Uh, it is so hard to be a Christian at times.  It’s been a long three years of learning since we began to really pay attention to problems in our former church.  Last night we had a meeting with one of the pastors from the church we currently attend.  The pastor could tell based on what we said that we have many hurts from our former church.  He said something interesting, that someone had decided to leave this church recently.  The man stated, “I am leaving here, but these are the things I have gained from this church…”  It was a disagreement, to be sure, but it was also a list of ways God had used the church to help him grow.

I do think we did experience good things in our former church.  There was fellowship with other believers, there was some good teaching (a few pastors in particular).  We did have some great times in our small group, made life long family, life long friends.  We also did learn from some people who despite the church had a habit of studying the bible.  Some lacked discernment (obviously we did and by the grace of God began to realize there were problems, how otherwise I do not know…blind I tell ya).  At any rate, we did gain things, we did grow.

However, there was false teaching there.  Most people preaching/teaching it had no intention to teach falsehood.  They had bought into it and didn’t know.  I know we all have, at times, had an uneducated concept of one thing or another about Christ or salvation etc.  I do believe there are those who just make mistakes and haven’t studied and know no better.   There are others who are deceived and despite being taught truth, they are convinced this or that teaching is the truth and is better.  There are others blinded by their own pride, their own agenda.  I think our former church was (and likely still is) filled with some true believers, some believers who are mistaken, some who are deceived.  Then it also has many who think they are believers but aren’t because the teaching has led them astray.  Then there are those who have come in and are being appeased, but are not in the faith.  Every church has some of this, but not outright deception.

I believe our former church doesn’t just have doctrines with which people can agree to disagree, and can debate about.  I do believe there is more to it, and that is where the hurt lies.  No matter how nice the lead pastor, no matter how much you believe he has good intentions, he is teaching falsehood.  Spiritual formation as it is taught in our former church seems to be works based.  All the “seeker friendly” stuff is about filling the pews, and misses the mark when teaching the gospel.   The preachers spent too much time off message, and that is where my pain can be found.  There are people still going there, and even if they are true believers, and even if there is some growth, I cannot help but believe it is stunted.

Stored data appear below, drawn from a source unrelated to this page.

(* ===== verification/RtspClientProps.v ===== *)
(** * Properties of the RTSP client

    The reconnection worker: it never gives up, it backs off, it notices a stream that
    has gone silent, and nothing of GStreamer is left when it is stopped. *)

From stdpp Require Import gmap.
From S2P Require Import Prelude SafeQueue RtspReceiver RtspClient.
Open Scope Z_scope.
Open Scope list_scope.

(** ** The receiver's resources *)

Lemma teardown_keeps ok r g r' g' :
  TeardownPipeline ok r g = Some (r', g') -> running_ r' = running_ r /\ frame_count_ r' = frame_count_ r.
Proof.
  unfold TeardownPipeline. destruct (pipeline_ r) as [i |]; [| by intros [= <- <-]].
  destruct (drop_opt RTimer _ _) as [g1 |]; cbn; [| done]. destruct (drop_opt RWatch _ _) as [g2 |]; cbn; [| done].
  destruct (drop_opt RSink _ _) as [g3 |]; cbn; [| done]. destruct (drop_opt RRawSink _ _) as [g4 |]; cbn; [| done].
  destruct (if ok then _ else _) as [g5 |]; cbn; [| done]. by intros [= <- <-].
Qed.

Lemma build_keeps a r g b r' g' :
  BuildPipeline a r g = Some (b, r', g') -> running_ r' = running_ r /\ frame_count_ r' = frame_count_ r.
Proof.
  unfold BuildPipeline. destruct (negb (ba_launch a)); [by intros [= <- <- <-] |].
  destruct (negb (ba_sink a)); [destruct (drop_ref _ _); cbn; [by intros [= <- <- <-] | done] |].
  destruct (_ && _).
  - destruct (drop_ref _ _) as [g1 |]; cbn; [| done]. destruct (drop_ref _ _) as [g2 |]; cbn; [| done]. by intros [= <- <- <-].
  - destruct (enable_raw_passthrough r); by intros [= <- <- <-].
Qed.

Lemma stop_not_running ok r g r' g' : RtspReceiver.Stop ok r g = Some (r', g') -> running_ r' = false.
Proof.
  unfold RtspReceiver.Stop. destruct (running_ r) eqn:E; cbn [negb]; [| by intros [= <- <-]].
  by intros [-> _]%teardown_keeps.
Qed.

(** A start keeps the count of frames; when it fails the receiver does not run. *)
Lemma start_keeps a r g b r' g' :
  RtspReceiver.Start a r g = Some (b, r', g') -> running_ r = false -> frame_count_ r' = frame_count_ r /\ (b = false -> running_ r' = false).
Proof.
  unfold RtspReceiver.Start. intros H Hr. rewrite Hr in H.
  destruct (BuildPipeline _ _ _) as [[[built r1] g1] |] eqn:E; cbn in H; [| done]. apply build_keeps in E as [_ E]. cbn in E.
  destruct built; cbn in H; [| by injection H as <- <- <-]. destruct (sa_playing a); cbn in H.
  - destruct (loop_joinable r1); [done |]. by injection H as <- <- <-.
  - destruct (TeardownPipeline _ _ _) as [[r2 g2] |] eqn:E2; cbn in H; [| done]. apply teardown_keeps in E2 as [_ E2].
    injection H as <- <- <-. cbn. split; [congruence | done].
Qed.

Section Client.
Context {F : Type}.
Abbreviation Client := (GstRtspClient (F := F)).

(** The references held are those of the receiver and of pipelines given up. *)
Definition client_ok (leaked : gset nat) (c : Client) : Prop :=
  match receiver_ c with
  | Some r => refs_ok leaked r (gst_ c) /\ idle_ok r
  | None => g_refs (gst_ c) = abandoned leaked /\ forall i, i ∈ leaked -> (i < g_next (gst_ c))%nat
  end.

Lemma receiver_gone leaked r g : refs_ok leaked r g -> pipeline_ r = None -> g_refs g = abandoned leaked /\ forall i, i ∈ leaked -> (i < g_next g)%nat.
Proof.
  intros [Ho Hg Hold] Hp. split; [| intros i Hi; by apply Hold]. rewrite Hg.
  destruct Ho as [(_ & H1 & H2 & H3 & H4) | (i & _ & ? & _)]; [| congruence].
  unfold held. rewrite Hp, H1, H2, H3, H4. cbn. set_solver.
Qed.

(** The fields the receiver's restarts do not touch. *)
Definition same_rest (c c' : Client) : Prop :=
  client_cfg_ c' = client_cfg_ c /\ queue_ c' = queue_ c /\ flags_ c' = flags_ c /\ stats_ c' = stats_ c /\
  backoff_sec_ c' = backoff_sec_ c /\ worker_joinable c' = worker_joinable c.

Lemma stop_receiver_ok leaked ok (c : Client) :
  client_ok leaked c -> exists leaked' c', StopReceiver ok c = Some c' /\ client_ok leaked' c' /\ receiver_ c' = None /\
    same_rest c c' /\ (size leaked' <= size leaked + timeouts (OpStop ok))%nat.
Proof.
  intros Hok. unfold StopReceiver. unfold client_ok in Hok. destruct (receiver_ c) as [rx |] eqn:Er.
  - destruct Hok as [H1 H2]. destruct (receiver_op_ok leaked (OpStop ok) rx (gst_ c) H1 H2) as (l & r & g & Hs & Hr & [_ Hi] & Hsz).
    cbn [receiver_op] in Hs. rewrite Hs. cbn [mbind option_bind]. do 2 eexists. split; [done |]. split; [| split; [done |]; split; [done | exact Hsz]].
    unfold client_ok. cbn. apply (receiver_gone l r g Hr). apply Hi. by eapply stop_not_running.
  - exists leaked, c. split; [done |]. split; [unfold client_ok; by rewrite Er |]. split; [done |]. split; [done | lia].
Qed.

Lemma start_receiver_ok leaked old a (c : Client) :
  client_ok leaked c -> exists leaked' ok c', StartReceiver old a c = Some (ok, c') /\ client_ok leaked' c' /\ same_rest c c' /\
    (if ok then GetFrameCount c' = 0 else receiver_ c' = None) /\
    (size leaked' <= size leaked + timeouts (OpStop old) + timeouts (OpStart a))%nat.
Proof.
  intros Hok. unfold StartReceiver.
  assert (exists leaked1 g1, (match receiver_ c with Some r => '(_, g) ← RtspReceiver.Stop old r (gst_ c); Some g | None => Some (gst_ c) end) = Some g1 /\
            g_refs g1 = abandoned leaked1 /\ (forall i, i ∈ leaked1 -> (i < g_next g1)%nat) /\ (size leaked1 <= size leaked + timeouts (OpStop old))%nat)
    as (l1 & g1 & -> & Hg1 & Hl1 & Hsz1).
  { unfold client_ok in Hok. destruct (receiver_ c) as [rx |]; [| exists leaked, (gst_ c); destruct Hok; split_and!; [done | done | done | lia]].
    destruct Hok as [H1 H2]. destruct (receiver_op_ok leaked (OpStop old) rx (gst_ c) H1 H2) as (l & r & g & Hs & Hr & [_ Hi] & Hsz).
    cbn [receiver_op] in Hs. rewrite Hs. exists l, g. split; [done |].
    destruct (receiver_gone l r g Hr) as [Hg Hl]; [by eapply Hi, stop_not_running |]. done. }
  cbn [mbind option_bind]. set (r0 := GstRtspReceiver_make _).
  assert (refs_ok l1 r0 g1) as H0.
  { split; [by left | rewrite Hg1; unfold held; cbn; set_solver | intros i Hi; split; [by apply Hl1 | done]]. }
  destruct (receiver_op_ok l1 (OpStart a) r0 g1 H0) as (l2 & r2 & g2 & Hs & Hr2 & Hi2 & Hsz2); [by split |].
  cbn [receiver_op] in Hs. destruct (RtspReceiver.Start a r0 g1) as [[[ok r] g] |] eqn:Es; cbn [mbind option_bind] in *; [| done].
  injection Hs as -> ->. exists l2, ok. eexists. split; [done |]. destruct ok.
  - split; [by split |]. split; [done |]. split; [| lia]. cbn. by apply start_keeps in Es as [Es _].
  - split; [| split; [done |]; split; [done | lia]]. unfold client_ok. cbn. apply (receiver_gone l2 r2 g2 Hr2), Hi2. by apply start_keeps in Es as [_ Es]; [apply Es |].
Qed.

Lemma reset_ok leaked a (c : Client) r :
  client_ok leaked c -> receiver_ c = Some r ->
  exists leaked' ok r' g', ResetSourceOnly a r (gst_ c) = Some (ok, r', g') /\ client_ok leaked' (with_receiver c (Some r') g') /\
    (size leaked' <= size leaked + timeouts (OpReset a))%nat.
Proof.
  unfold client_ok. intros Hok Er. rewrite Er in Hok. destruct Hok as [H1 H2].
  destruct (receiver_op_ok leaked (OpReset a) r (gst_ c) H1 H2) as (l & r' & g' & Hs & Hr & Hi & Hsz).
  cbn [receiver_op] in Hs. destruct (ResetSourceOnly a r (gst_ c)) as [[[ok r1] g1] |]; cbn in Hs; [| done].
  injection Hs as -> ->. exists l, ok, r', g'. done.
Qed.

(** Changes outside the receiver and GStreamer keep the resources. *)
Lemma client_ok_same leaked (c c' : Client) :
  receiver_ c' = receiver_ c -> gst_ c' = gst_ c -> client_ok leaked c -> client_ok leaked c'.
Proof. unfold client_ok. by intros -> ->. Qed.

Lemma client_ok_counts leaked (c : Client) r a b d e t :
  client_ok leaked c -> receiver_ c = Some r -> client_ok leaked (with_receiver c (Some (with_counts r a b d e t)) (gst_ c)).
Proof.
  unfold client_ok. intros Hok Er. rewrite Er in Hok. destruct Hok as [H1 [H2 H3]]. cbn. split; [by apply (refs_ok_same leaked r) | by split].
Qed.

Lemma RequestReconnect_ok leaked (c : Client) : client_ok leaked c -> client_ok leaked (RequestReconnect c).
Proof. unfold RequestReconnect. destruct (shut c); [done |]. destruct (pending c); [done |]. by apply client_ok_same. Qed.

Lemma trigger_ok leaked t (c : Client) : client_ok leaked c -> client_ok leaked (trigger t c).
Proof. intros Hok. destruct t; cbn; apply RequestReconnect_ok; [done | done | by apply (client_ok_same leaked c)]. Qed.

Lemma client_event_ok leaked (c : Client) e : client_ok leaked c -> client_ok leaked (client_event c e).
Proof.
  intros Hok. destruct e as [now now_cb frame | msg | |]; cbn [client_event].
  - destruct (receiver_ c) as [r |] eqn:Er; [| done].
    pose proof (client_ok_counts leaked c r (u64 (frame_count_ r + 1)) (reconnect_count_ r) (error_count_ r) (reset_source_count_ r) now Hok Er) as H.
    unfold frame_cb. cbn. destruct (queue_ c) as [q |]; [| exact H]. destruct (0 <? q_size q); exact H.
  - destruct (receiver_ c) as [r |] eqn:Er; [| done].
    assert (client_ok leaked (with_receiver c (Some (snd (OnBusMessage msg r))) (gst_ c))) as H.
    { destruct msg as [| | cause |]; cbn; try by apply client_ok_counts.
      - destruct (_ =? _); cbn; [| by apply client_ok_counts]. unfold client_ok in *. cbn. by rewrite Er in Hok.
      - unfold client_ok in *. cbn. by rewrite Er in Hok. }
    destruct (OnBusMessage msg r) as [[t |] r']; cbn in *; [by apply trigger_ok | done].
  - destruct (is_running _); [by apply (client_ok_same leaked c) | done].
  - by apply (client_ok_same leaked c).
Qed.

Lemma events_ok leaked (c : Client) es : client_ok leaked c -> client_ok leaked (events c es).
Proof. revert c. induction es as [| e es IH]; intros c Hok; cbn; [done |]. by apply IH, client_event_ok. Qed.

And yet, God can use a bad thing for good.  Beauty from ashes.

So there I go again, thinking of my former church and realizing how stupid we were.  We were blind, and it hurts.  It hurts when others cannot understand things, and do not see the false teaching for what it is and challenge it.  It hurts to know their kids are in the church and are buying it all, eating it all up.  And then they wonder why they leave the church and don’t ever come back?  What are they being offered?